* _Exercise_
Lines where the string "unfold" appears are to be copied from the entries below.

[Collection entries]

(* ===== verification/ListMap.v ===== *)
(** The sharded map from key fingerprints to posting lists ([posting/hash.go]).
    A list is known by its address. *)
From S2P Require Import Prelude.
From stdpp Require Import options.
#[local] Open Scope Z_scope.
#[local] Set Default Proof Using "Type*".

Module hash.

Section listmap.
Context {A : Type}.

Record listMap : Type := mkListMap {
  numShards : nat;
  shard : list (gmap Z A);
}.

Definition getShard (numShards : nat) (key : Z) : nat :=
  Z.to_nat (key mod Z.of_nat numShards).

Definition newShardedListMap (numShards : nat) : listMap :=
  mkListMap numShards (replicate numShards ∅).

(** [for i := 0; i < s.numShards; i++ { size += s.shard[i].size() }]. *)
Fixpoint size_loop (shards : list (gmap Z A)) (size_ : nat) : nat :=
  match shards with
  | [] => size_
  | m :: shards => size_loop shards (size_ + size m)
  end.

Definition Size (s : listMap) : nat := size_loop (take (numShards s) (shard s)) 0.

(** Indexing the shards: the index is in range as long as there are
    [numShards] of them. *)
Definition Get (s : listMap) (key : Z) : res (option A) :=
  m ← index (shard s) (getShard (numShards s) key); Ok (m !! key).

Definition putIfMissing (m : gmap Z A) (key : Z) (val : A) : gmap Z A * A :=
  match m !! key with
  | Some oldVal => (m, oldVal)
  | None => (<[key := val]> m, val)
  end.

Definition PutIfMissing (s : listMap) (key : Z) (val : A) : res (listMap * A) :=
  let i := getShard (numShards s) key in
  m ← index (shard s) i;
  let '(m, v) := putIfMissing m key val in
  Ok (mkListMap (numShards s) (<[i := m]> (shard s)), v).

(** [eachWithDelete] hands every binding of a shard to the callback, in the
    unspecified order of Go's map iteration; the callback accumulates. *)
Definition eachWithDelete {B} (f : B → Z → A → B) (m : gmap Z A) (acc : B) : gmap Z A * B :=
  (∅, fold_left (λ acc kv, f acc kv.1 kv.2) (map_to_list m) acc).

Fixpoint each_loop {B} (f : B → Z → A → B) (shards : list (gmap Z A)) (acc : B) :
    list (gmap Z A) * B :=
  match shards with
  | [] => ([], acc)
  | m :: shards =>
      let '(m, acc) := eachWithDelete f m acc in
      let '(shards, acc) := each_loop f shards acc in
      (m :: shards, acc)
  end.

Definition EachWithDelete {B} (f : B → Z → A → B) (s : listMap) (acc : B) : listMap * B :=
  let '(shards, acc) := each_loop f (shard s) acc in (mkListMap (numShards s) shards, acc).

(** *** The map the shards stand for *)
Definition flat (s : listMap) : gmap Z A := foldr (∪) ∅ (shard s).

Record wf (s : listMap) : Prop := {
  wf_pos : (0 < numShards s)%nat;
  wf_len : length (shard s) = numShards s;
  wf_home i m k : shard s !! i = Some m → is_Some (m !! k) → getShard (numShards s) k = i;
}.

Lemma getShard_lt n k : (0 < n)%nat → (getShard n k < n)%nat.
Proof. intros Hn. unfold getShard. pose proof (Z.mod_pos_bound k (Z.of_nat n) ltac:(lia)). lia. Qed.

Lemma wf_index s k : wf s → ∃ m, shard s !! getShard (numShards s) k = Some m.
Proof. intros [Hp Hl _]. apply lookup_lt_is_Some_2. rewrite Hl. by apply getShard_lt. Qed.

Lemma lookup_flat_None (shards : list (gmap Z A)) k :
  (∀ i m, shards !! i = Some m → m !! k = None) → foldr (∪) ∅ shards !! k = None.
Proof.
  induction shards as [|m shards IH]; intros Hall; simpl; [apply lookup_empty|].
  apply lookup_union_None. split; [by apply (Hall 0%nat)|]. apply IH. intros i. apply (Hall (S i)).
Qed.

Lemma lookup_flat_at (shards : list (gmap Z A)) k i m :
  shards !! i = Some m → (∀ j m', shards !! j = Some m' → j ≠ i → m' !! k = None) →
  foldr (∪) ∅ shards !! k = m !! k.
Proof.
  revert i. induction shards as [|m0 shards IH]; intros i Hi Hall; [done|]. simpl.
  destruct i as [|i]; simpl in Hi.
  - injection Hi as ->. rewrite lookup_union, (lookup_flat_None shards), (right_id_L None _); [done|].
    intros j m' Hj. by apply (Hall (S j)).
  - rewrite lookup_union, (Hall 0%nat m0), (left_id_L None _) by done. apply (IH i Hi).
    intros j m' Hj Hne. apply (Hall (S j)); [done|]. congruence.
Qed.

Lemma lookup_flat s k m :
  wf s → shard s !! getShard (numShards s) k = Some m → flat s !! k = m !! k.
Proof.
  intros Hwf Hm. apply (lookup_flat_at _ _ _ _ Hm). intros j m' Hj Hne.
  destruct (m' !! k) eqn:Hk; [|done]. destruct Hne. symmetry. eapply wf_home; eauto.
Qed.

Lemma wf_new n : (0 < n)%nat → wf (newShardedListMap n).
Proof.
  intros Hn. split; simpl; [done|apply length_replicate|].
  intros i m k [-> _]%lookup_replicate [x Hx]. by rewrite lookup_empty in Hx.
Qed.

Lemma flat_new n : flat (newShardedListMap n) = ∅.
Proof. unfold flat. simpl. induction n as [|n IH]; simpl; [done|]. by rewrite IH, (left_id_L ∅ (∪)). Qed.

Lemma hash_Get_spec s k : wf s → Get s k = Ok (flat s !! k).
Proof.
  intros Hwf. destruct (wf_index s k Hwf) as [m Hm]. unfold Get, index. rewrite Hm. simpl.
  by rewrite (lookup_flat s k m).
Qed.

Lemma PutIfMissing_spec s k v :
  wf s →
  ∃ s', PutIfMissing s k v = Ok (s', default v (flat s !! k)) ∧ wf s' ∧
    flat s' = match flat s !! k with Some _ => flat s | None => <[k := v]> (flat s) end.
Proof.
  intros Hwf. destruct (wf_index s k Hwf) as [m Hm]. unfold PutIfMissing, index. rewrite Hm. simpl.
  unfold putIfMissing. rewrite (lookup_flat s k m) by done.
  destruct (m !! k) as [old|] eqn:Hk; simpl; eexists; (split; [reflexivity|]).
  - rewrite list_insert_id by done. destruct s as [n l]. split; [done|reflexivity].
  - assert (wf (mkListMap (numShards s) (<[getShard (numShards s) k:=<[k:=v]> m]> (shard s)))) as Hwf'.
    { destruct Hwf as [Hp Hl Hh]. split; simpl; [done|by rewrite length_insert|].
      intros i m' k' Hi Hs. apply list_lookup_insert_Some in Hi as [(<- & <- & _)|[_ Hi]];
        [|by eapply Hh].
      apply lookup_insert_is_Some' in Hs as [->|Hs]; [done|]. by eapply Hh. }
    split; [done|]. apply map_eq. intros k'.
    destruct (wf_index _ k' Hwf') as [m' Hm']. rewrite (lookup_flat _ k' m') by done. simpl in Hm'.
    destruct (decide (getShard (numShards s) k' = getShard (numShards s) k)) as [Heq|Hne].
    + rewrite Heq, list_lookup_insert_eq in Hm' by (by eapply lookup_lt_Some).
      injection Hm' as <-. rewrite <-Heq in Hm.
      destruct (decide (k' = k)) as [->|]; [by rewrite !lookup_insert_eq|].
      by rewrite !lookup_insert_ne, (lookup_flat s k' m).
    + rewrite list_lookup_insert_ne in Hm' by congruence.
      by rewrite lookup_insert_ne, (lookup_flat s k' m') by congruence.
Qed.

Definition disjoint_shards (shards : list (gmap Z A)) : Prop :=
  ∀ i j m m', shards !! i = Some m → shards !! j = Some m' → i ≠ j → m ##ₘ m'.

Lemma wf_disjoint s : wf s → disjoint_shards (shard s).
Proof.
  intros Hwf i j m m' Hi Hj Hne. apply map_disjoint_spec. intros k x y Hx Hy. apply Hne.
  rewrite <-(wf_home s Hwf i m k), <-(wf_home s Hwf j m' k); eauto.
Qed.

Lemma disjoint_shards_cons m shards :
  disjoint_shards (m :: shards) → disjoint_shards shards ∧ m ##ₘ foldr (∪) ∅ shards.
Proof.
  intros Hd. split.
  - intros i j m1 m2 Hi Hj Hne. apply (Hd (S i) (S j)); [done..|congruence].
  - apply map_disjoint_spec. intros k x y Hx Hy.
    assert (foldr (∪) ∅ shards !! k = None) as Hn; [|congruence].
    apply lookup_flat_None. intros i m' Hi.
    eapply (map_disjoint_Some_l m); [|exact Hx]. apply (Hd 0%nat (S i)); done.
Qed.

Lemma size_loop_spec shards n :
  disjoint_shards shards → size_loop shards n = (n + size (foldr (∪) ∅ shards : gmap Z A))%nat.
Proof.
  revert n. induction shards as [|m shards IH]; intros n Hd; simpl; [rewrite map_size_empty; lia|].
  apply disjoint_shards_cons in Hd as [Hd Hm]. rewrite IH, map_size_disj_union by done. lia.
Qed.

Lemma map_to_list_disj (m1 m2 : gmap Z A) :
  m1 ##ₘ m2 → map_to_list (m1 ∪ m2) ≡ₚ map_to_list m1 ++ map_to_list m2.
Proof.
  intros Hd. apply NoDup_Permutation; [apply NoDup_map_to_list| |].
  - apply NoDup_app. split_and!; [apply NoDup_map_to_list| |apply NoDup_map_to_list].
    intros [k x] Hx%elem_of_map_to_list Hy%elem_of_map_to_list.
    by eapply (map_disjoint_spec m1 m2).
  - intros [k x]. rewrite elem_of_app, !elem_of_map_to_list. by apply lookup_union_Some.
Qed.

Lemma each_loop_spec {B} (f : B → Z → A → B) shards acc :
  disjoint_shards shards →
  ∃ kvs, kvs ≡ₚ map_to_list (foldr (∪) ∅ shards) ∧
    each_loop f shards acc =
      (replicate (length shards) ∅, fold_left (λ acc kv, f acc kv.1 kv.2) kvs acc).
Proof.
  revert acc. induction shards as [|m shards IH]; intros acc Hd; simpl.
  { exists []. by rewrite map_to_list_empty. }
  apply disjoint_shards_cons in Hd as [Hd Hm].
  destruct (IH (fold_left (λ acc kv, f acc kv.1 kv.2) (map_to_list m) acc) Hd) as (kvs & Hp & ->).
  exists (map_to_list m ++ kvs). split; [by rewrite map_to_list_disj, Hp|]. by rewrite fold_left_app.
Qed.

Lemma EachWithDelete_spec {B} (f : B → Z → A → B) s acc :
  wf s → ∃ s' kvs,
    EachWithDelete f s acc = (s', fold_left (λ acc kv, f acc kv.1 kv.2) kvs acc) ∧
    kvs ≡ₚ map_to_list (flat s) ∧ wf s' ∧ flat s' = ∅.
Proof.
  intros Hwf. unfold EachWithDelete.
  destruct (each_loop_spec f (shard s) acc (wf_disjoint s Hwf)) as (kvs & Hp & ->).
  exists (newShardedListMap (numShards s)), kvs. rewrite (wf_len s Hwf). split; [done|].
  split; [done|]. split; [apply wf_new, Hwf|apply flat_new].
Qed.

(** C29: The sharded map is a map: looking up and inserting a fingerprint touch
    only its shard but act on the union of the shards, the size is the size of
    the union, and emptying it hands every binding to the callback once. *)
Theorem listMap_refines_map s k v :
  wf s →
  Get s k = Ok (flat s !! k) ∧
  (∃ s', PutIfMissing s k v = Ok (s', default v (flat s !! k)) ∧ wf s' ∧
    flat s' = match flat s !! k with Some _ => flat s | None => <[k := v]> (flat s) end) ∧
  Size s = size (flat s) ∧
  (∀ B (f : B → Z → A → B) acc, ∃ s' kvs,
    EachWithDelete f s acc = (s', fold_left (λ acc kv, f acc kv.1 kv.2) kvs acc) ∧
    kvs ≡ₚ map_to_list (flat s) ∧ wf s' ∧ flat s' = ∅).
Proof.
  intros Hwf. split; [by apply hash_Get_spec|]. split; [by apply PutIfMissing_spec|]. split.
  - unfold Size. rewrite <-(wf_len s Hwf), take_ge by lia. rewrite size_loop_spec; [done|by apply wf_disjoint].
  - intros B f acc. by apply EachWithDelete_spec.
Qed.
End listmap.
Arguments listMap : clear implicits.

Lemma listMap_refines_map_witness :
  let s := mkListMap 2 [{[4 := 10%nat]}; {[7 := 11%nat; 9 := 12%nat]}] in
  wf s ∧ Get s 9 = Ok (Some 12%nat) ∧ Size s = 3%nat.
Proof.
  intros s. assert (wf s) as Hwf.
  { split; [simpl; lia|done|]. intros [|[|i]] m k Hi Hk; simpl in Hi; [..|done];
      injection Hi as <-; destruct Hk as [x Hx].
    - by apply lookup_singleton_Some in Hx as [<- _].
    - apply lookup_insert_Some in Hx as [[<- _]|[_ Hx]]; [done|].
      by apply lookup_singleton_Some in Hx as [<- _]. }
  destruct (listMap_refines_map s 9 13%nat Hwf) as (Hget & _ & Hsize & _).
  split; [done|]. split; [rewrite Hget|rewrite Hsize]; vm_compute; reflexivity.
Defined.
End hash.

* _Solution to this problem_
Proof. intros Hn. unfold getShard. pose proof (Z.mod_pos_bound k (Z.of_nat n) ltac:(lia)). lia. Qed.
Proof. unfold flat. simpl. induction n as [|n IH]; simpl; [done|]. by rewrite IH, (left_id_L ∅ (∪)). Qed.
  intros Hwf. destruct (wf_index s k Hwf) as [m Hm]. unfold Get, index. rewrite Hm. simpl.
  intros Hwf. destruct (wf_index s k Hwf) as [m Hm]. unfold PutIfMissing, index. rewrite Hm. simpl.
  unfold putIfMissing. rewrite (lookup_flat s k m) by done.
  intros Hwf. unfold EachWithDelete.
  - unfold Size. rewrite <-(wf_len s Hwf), take_ge by lia. rewrite size_loop_spec; [done|by apply wf_disjoint].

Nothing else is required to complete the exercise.